MDG1011 is a therapy which aims to improve outcomes for patients with high-risk blood cancers.
Medigene – a company concentrating on the development of T cell immunotherapies for solid tumours – has announced final phase 1 dose-escalation results from the study of its MDG1011 candidate.
The therapy concerns high-risk myeloid and lymphoid neoplasms and the results will be shared at the European Society for Blood and Marrow Transplantation (EBMT) 2023 annual meeting this week.
The MDG1011 treatment is an autologous TCR-T therapy specific for a peptide fragment of PRAME (Preferentially expressed antigen in Melanoma) – a specific tumour antigen presented on cancer cells by the human leukocyte antigen.
During the open-label research conducted at nine clinical locations throughout Germany, 13 patients – ten with acute myeloid leukaemia (AML), two with multiple myeloma (MM) and one with myelodysplastic syndrome and myeloproliferative neoplasm (MDS/MPN) – underwent leukapheresis for TCR-T cell manufacture.
Two out of nine patients showed early response on treatment at week four and one AML patient showed complete remission at week four, but disease progression was detected at week 12. Also, one patient with multilineage MDS/MPN remained stable and did not show any progression to secondary AML throughout the 12-month trial. Four patients died from their disease, with none considered related to MDG1011.
The study also showed MDG1011 TCR-T cells were present in peripheral blood (PB) among six patients within the first four weeks, with detection still possible in the MDS/MPN patient at 12 months.
Furthermore, the provision of MDG1011 was generally well tolerated by pre-treated patients, while clinical observations were backed up by the persistence of MDG1011 cells in PB and the reduction of PRAME levels in PB.
Professor Dolores Schendel, chief scientific officer at Medigene, was optimistic about the results: “We are pleased to report the end-of-trial results for the phase 1 dose escalation study of MDG1011 which showed the potential for MDG1011 in high-risk myeloid neoplasms.”

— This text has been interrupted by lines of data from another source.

(* ===== verification/Conflicts.v ===== *)
(** * The conflicts map of a merge in progress (crates/acetone-graph/src/conflicts.rs)

    The entry keys of conflicts, their decoding, and the map that holds them
    under empty values. *)
From S2P Require Import Prelude Model Canonical Schema Store Chunker Node Tree Manifest Scan Graph GraphMerge.
Open Scope Z_scope.

Definition KIND_CELL : byte := x00.
Definition KIND_GRAPH : byte := x01.

Definition map_tag (map : ConflictMap) : byte := match map with MSchema => x00 | MNodes => x01 | MEdges => x02 end.
Definition map_from_tag (tag : byte) : option ConflictMap :=
  match tag with x00 => Some MSchema | x01 => Some MNodes | x02 => Some MEdges | _ => None end.

Inductive WorkspaceConflict : Type :=
| WCell (map : ConflictMap) (key : bytes) (property : option bytes)
| WGraph (violation : GraphViolation).

Record PersistedEntries : Type := mkPersistedEntries { cells : list WorkspaceConflict; graph_markers : Z }.

(** The [as u32] cast of the length keeps its low bits. *)
Definition push_field (key bytes : bytes) : Prelude.bytes :=
  key ++ be_bytes 4 (Z.of_nat (length bytes) mod 2 ^ 32) ++ bytes.

Definition cell_key_prefix (map : ConflictMap) (key : bytes) : bytes := push_field [KIND_CELL; map_tag map] key.

Definition entry_key (conflict : MergeConflict) : bytes :=
  match conflict with
  | Cell cell =>
    let key := cell_key_prefix (cell_map cell) (cell_key cell) in
    match cell_property cell with
    | Some property => push_field (key ++ [x01]) property
    | None => key ++ [x00]
    end
  | GraphConflict violation =>
    let key := [KIND_GRAPH] in
    match violation with
    | DanglingEdge edge _ role =>
      push_field (key ++ [x00] ++ [match role with Src => x00 | Dst => x01 end]) edge
    | MissingRequired node property => push_field (push_field (key ++ [x01]) property) node
    | WrongType node property declared _ =>
      push_field (push_field (push_field (key ++ [x03]) property) (as_str declared)) node
    | EdgeWrongType edge property declared _ =>
      push_field (push_field (push_field (key ++ [x04]) property) (as_str declared)) edge
    | StaleDiscriminator edge declared _ =>
      push_field (match declared with
                  | Some name => push_field (key ++ [x05] ++ [x01]) name
                  | None => key ++ [x05] ++ [x00]
                  end) edge
    | UniqueViolation label property value _ =>
      push_field (push_field (push_field (key ++ [x02]) label) property) value
    end
  end.

(** [usize::checked_add] and [bytes.get(lo..hi)]. *)
Definition checked_add (a b : Z) : option Z := if a + b <? 2 ^ 64 then Some (a + b) else None.
Definition get_range (b : bytes) (lo hi : Z) : option bytes :=
  if (lo <=? hi) && (hi <=? Z.of_nat (length b)) then Some (take (Z.to_nat (hi - lo)) (drop (Z.to_nat lo) b)) else None.

Definition read_field (bytes : bytes) (pos : Z) : option (Prelude.bytes * Z) :=
  match checked_add pos 4 with
  | None => None
  | Some len_end =>
    match get_range bytes pos len_end with
    | None => None
    | Some len =>
      match checked_add len_end (be_Z len) with
      | None => None
      | Some field_end =>
        match get_range bytes len_end field_end with
        | None => None
        | Some field => Some (field, field_end)
        end
      end
    end
  end.

Definition invalid : GraphError := CorruptConflicts "conflicts-map entry key is malformed".

Definition ok_or {A : Type} (o : option A) (e : GraphError) : result GraphError A :=
  match o with Some a => Ok a | None => Err e end.

Definition decode_entry (key : bytes) : result GraphError (option WorkspaceConflict) :=
  match key !! 0%nat with
  | Some x00 =>
    let? tag := ok_or (key !! 1%nat) invalid in
    let? map := ok_or (map_from_tag tag) invalid in
    let? '(map_key, pos) := ok_or (read_field key 2) invalid in
    let? present := ok_or (key !! Z.to_nat pos) invalid in
    let? property :=
      match present with
      | x00 => Ok None
      | x01 =>
        let? '(bytes, _) := ok_or (read_field key (pos + 1)) invalid in
        if utf8_valid bytes then Ok (Some bytes) else Err invalid
      | _ => Err invalid
      end in
    Ok (Some (WCell map map_key property))
  | Some x01 => Ok None
  | _ => Err invalid
  end.

Section store.
Context {S : Type} {CS : ChunkStore S}.

Definition build_conflicts_map (params : ChunkParams) (conflicts : list MergeConflict) : st S GraphError Root :=
  let ops := List.map (fun c => Put (entry_key c) []) conflicts in
  let! base := on_map (empty_map params) in
  on_map (apply_batch base ops).

Definition clear_entry (prefixes : list bytes) (entry value : bytes) (ops : list BatchOp)
    : result GraphError (flow (list BatchOp)) :=
  Ok (Continue (if existsb (starts_with entry) prefixes then ops ++ [Delete entry] else ops)).

Definition clear_written (fuel : nat) (root : Root) (written : list (ConflictMap * bytes)) : st S GraphError (option Root) :=
  let prefixes := List.map (fun '(map, key) => cell_key_prefix map key) written in
  let! ops := st_read (fun store => for_each fuel store root Unbounded Unbounded (clear_entry prefixes) []) in
  let! reduced := on_map (apply_batch root ops) in
  st_read (fun store =>
    let? sc := map_err GProlly (scan store reduced Unbounded Unbounded) in
    match (next store sc).1 with
    | None => Ok None
    | Some _ => Ok (Some reduced)
    end).

Definition read_entry (key value : bytes) (e : PersistedEntries) : result GraphError (flow PersistedEntries) :=
  let? decoded := decode_entry key in
  Ok (Continue (match decoded with
                | Some cell => mkPersistedEntries (cells e ++ [cell]) (graph_markers e)
                | None => mkPersistedEntries (cells e) (graph_markers e + 1)
                end)).

Definition read_entries (fuel : nat) (store : S) (root : Root) : result GraphError PersistedEntries :=
  for_each fuel store root Unbounded Unbounded read_entry (mkPersistedEntries [] 0).
End store.
Lemma total_app f a b : total f (a ++ b) = total f a + total f b.
Proof. induction a as [|c a IH]; [done|]. cbn [app total]. rewrite IH. lia. Qed.

(** The counters of a governor that has been charged [cs]. *)
Definition charged (l : QueryLimits) (cs : list charge) (g : Governor) : Prop :=
  limits g = l /\ work g = counter (total work_of cs) /\ expansion g = counter (total hops_of cs) /\
  scanned g = counter (total scanned_of cs).

Lemma charge_work_spec now n g :
  deadline g = None ->
  charge_work now n g =
    (if max_work_units (limits g) <? saturating_add (work g) n then Err WorkUnits else Ok tt, set_work g (saturating_add (work g) n)).
Proof. intros Hd. unfold charge_work. cbn [set_work limits deadline]. rewrite Hd. by case_match. Qed.

Ltac bool_lia := repeat match goal with
  | H : (_ <? _) = true |- _ => apply Z.ltb_lt in H | H : (_ <? _) = false |- _ => apply Z.ltb_ge in H
  | H : (_ <=? _) = true |- _ => apply Z.leb_le in H | H : (_ <=? _) = false |- _ => apply Z.leb_gt in H end.

Ltac leaf :=
  unfold within, charged; rewrite ?Forall_app, ?Forall_singleton, ?total_app;
  cbn [total work_of hops_of scanned_of size_ok set_work set_expansion set_scanned limits work expansion scanned deadline];
  rewrite ?Z.add_0_r; split_and?; (done || lia || intuition (done || lia)).

(** One charge, without a wall clock: it succeeds exactly when the caps are
    kept, and counts itself. *)
Lemma charge_one_spec l now cs c g :
  limits_ok l -> Forall charge_ok cs -> charge_ok c -> within l cs -> charged l cs g -> deadline g = None ->
  match charge_one now c g with
  | (Ok _, g') => within l (cs ++ [c]) /\ charged l (cs ++ [c]) g' /\ deadline g' = None
  | (Err e, _) => ~ within l (cs ++ [c]) /\ e <> WallClock
  end.
Proof.
  intros Hl Hcs Hc (W1 & W2 & W3 & W4) (L & C1 & C2 & C3) Hd.
  pose proof (total_nonneg _ cs work_of_nonneg Hcs) as N1. pose proof (total_nonneg _ cs hops_of_nonneg Hcs) as N2.
  pose proof (total_nonneg _ cs scanned_of_nonneg Hcs) as N3. pose proof (work_of_nonneg c Hc) as Nc.
  assert (forall n, 0 <= n -> saturating_add (work g) n = counter (total work_of cs + n)) as Ew
    by (intros; rewrite C1; by apply counter_add).
  destruct c as [n| |n|n|n]; cbn [charge_one charge_ok work_of] in *.
  - unfold row. rewrite L. destruct (max_result_rows l <=? n) eqn:E; bool_lia; [leaf|].
    rewrite charge_work_spec, L, Ew by (done || lia). destruct (max_work_units l <? _) eqn:E'; bool_lia; leaf.
  - unfold hop. cbv zeta. cbn [set_expansion limits]. rewrite L, C2, counter_add by lia. destruct (max_expansion_steps l <? _) eqn:E; bool_lia; [leaf|].
    rewrite charge_work_spec by done. cbn [set_expansion set_scanned limits work]. rewrite ?L, Ew by lia.
    destruct (max_work_units l <? _) eqn:E'; bool_lia; leaf.
  - unfold collection. rewrite L. destruct (max_collection_len l <? n) eqn:E; bool_lia; [leaf|].
    rewrite charge_work_spec, L, Ew by (done || lia). destruct (max_work_units l <? _) eqn:E'; bool_lia; leaf.
  - unfold collection_push. rewrite L. destruct (max_collection_len l <=? n) eqn:E; bool_lia; [leaf|].
    rewrite charge_work_spec, L, Ew by (done || lia). destruct (max_work_units l <? _) eqn:E'; bool_lia; leaf.
  - unfold scan_candidates. cbv zeta. cbn [set_scanned limits]. rewrite L, C3, counter_add by lia. destruct (max_scanned_candidates l <? _) eqn:E; bool_lia; [leaf|].
    rewrite charge_work_spec by done. cbn [set_expansion set_scanned limits work]. rewrite ?L, Ew by lia.
    destruct (max_work_units l <? _) eqn:E'; bool_lia; leaf.
Qed.

Lemma within_prefix l cs c : Forall charge_ok cs -> charge_ok c -> within l (cs ++ [c]) -> within l cs.
Proof.
  intros Hcs Hc (H1 & H2 & H3 & H4). apply Forall_app in H1 as [H1 _]. rewrite !total_app in H2, H3, H4. cbn [total] in *.
  pose proof (work_of_nonneg c Hc). pose proof (hops_of_nonneg c Hc). pose proof (scanned_of_nonneg c Hc).
  unfold within, counter in *. split; [done|]. lia.
Qed.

She added: “We thank all the investigators and their staff who carried out this clinical trial and are indebted to the patients and their families who participated in this first-in-human study. As we have announced previously, despite these encouraging early data, in line with our strategy to focus on solid tumours, we are currently exploring the opportunity to partner with MDG1011 for further clinical development.”